Security Moms 2.0?

presidential gender watch 2016In April 2015, the Barbara Lee Family Foundation (BLFF) and the Center for American Women and Politics (CAWP) launched Presidential Gender Watch 2016, a project to track, analyze, and illuminate gender dynamics in the 2016 presidential election. With the help of expert scholars and practitioners, Presidential Gender Watch worked for 21 months to further public understanding of how gender influences candidate strategy, voter engagement and expectations, media coverage, and electoral outcomes in campaigns for the nation’s highest executive office. The blog below was written for Presidential Gender Watch 2016, as part of our collective effort to raise questions, suggest answers, and complicate popular discussions about gender’s role in the presidential race.

 

It seems that with each presidential contest, the media loves to identify a target women’s constituency as being vital to a campaign’s success.   In 1996, pundits claimed that Soccer Moms—largely white, suburban mothers—held the key to Bill Clinton’s re-election. In 2008 and 2012, Democrats worried about Obama’s appeal to WalMart Moms, largely white women with less education who struggle to make ends meet.

This election year is no different, as Donald Trump is taking a page out of George W. Bush’s playbook in 2004 by appealing to Security Moms concerned about terrorism and public safety. While some experts questioned just how successful the Security Mom approach by Bush was in securing his re-election against John Kerry, this has not stopped the Trump campaign and his supporters from making national security a key part of his appeal to voters, especially women. For instance, the pro-Trump super PAC Make America Great Again ran an ad in early GOP primaries featuring a mother getting her kids ready for school, touting Donald Trump’s policies that would tighten our borders and “stop letting in dangerous people.”

To what extent, however, do Americans believe terrorism is a salient campaign issue, and does gender impact such views? Is there any indication that Trump can cut into presumptive Democratic nominee Hillary Clinton’s lead with women voters by using violent imagery and ominous tones that paint America as unsafe and vulnerable to illegal immigrants and jihadists?

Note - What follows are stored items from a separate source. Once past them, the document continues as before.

(** The callee returns at once. *)
Definition callee_returns (e : CPUARMState (Z → Z)) : CPUARMState (Z → Z) := set_reg 15 0xfefffffe e.

Lemma came_back33 :
  let e1 := blxns_enter 0x1000 (call_frame env33) (env33 <| mem := call_memory env33 |>) in
  came_back e1 (callee_returns e1) (call_frame env33) idx33.
Proof.
  cbv zeta. split; [| | |intros []| | | | |split|split; apply permits_dec]; vm_compute; reflexivity.
Qed.

Lemma secure_call_round_trip_witness : ∃ e1 e3,
  v7m_blxns 0x1000 env33 = Ok (Executed e1) ∧
  arm_v7m_cpu_do_interrupt mret EXCP_EXCEPTION_EXIT (mk_exception_data 0 0 0) (callee_returns e1) = Ok (Returned e3 tt) ∧
  get_reg e3 15 = 0x104 ∧ get_reg e3 13 = 0x20010000 ∧ secure_state (env_v7m e3) = true.
Proof.
  destruct (secure_call_round_trip 0x1000 idx33 env33 callable33 eq_refl) as (e1 & He & _ & Hb).
  pose proof (blxns_call 0x1000 idx33 env33 callable33 eq_refl) as He'. rewrite He in He'. injection He' as ->.
  destruct (Hb idx33 _ mret (mk_exception_data 0 0 0) came_back33) as (e3 & H3 & Hs & Hpc & _ & _ & _ & Hsp & _).
  eexists _, e3. split; [exact He|]. split; [exact H3|]. split; [exact Hpc|]. split; [exact Hsp|exact Hs].
Defined.

(** With the attribution unit off, everything is Secure. *)
Example tt_example : ∃ resp, v7m_tt 0x20000000 2 env33 = Ok resp ∧
  Z.testbit resp 20 = false ∧ Z.testbit resp 21 = false ∧ Z.testbit resp 18 = true.
Proof. eexists. split; [vm_compute; reflexivity|]. split_and!; vm_compute; reflexivity. Qed.

(** A floating-point context, preserved at once. *)
Definition env33_fp : CPUARMState (Z → Z) :=
  upd_v7m (fun m => m <| control := mk_banked 0 8 |> <| cpacr := mk_banked 0 0x300000 |> <| fpccr := mk_banked 0 0 |>) env33.

Lemma savable33 : fp_ready env33_fp idx33 0x20000000 ∧ savable env33_fp idx33 0x20000000 false.
Proof.
  split.
  - split; [| | | | |split; vm_compute; congruence|]; vm_compute; reflexivity.
  - split; [intros []; vm_compute; reflexivity|vm_compute; reflexivity|vm_compute; reflexivity| | |].
    + apply Forall_forall. intros a Ha.
      rewrite saved_addrs in Ha by (vm_compute; congruence).
      apply list_elem_of_fmap in Ha as (k & -> & Hk). vm_compute in Hk.
      repeat (apply elem_of_cons in Hk as [->|Hk];
        [split; [apply word_address_dec|apply permits_dec]; vm_compute; reflexivity|]).
      by apply elem_of_nil in Hk.
    + intros n. unfold get_dreg. change (dregs (vfp env33_fp)) with (replicate 32 0x3ff0000000000000).
      unfold aget. case_match; [split; vm_compute; congruence|].
      destruct (replicate _ _ !! _) as [x|] eqn:E; [|split; vm_compute; congruence].
      apply lookup_replicate in E as [-> _]. split; vm_compute; congruence.
    + split; vm_compute; congruence.
Qed.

Data from last month’s new PRRI/Atlantic poll from PRRI and The Atlantic helps shed light on this question. The poll asked Americans to what extent they are worried that they or someone in their family will be a victim of terrorism finding that Americans are split: 45 percent expressed worry about such an event, compared with 55 percent who do not express much worry about it. However, women do express more concern about such an event than men: 49 percent of American women are worried that they or someone in their family will be a victim of terrorism, compared with 40 percent of men.

Not surprisingly, partisanship colors such views. Figure 1 shows the breakdown of attitudes about terrorism for men and women by party. As the data reveal, Republicans more generally express concern about terrorism compared than either independents or Democrats, with women in each party category more concerned about terrorism than men. Close to six in ten Republican women are concerned about being the victim of terrorism while half of independent women—the sorts of voters Trump will need to turn out in high numbers in November to do well—express similar concerns.

Such relatively high levels of concern about terrorism among women in particular may help explain why the Trump campaign is touting national security as a major theme of this campaign. And, while Trump’s favorability ratings are largely in the tank with most Americans, those who express the most concern about terrorism tend to view Trump more positively than those who do not, as Figure 2 demonstrates: about one-third of Americans who are worried about terrorism give Trump favorable ratings, compared with just one in five other Americans. Trump gets a slightly higher boost in favorability among women voters, however: 28 percent of women who are concerned about terrorism rate Trump favorably, compared with just 13 percent of women who are not concerned about terrorism.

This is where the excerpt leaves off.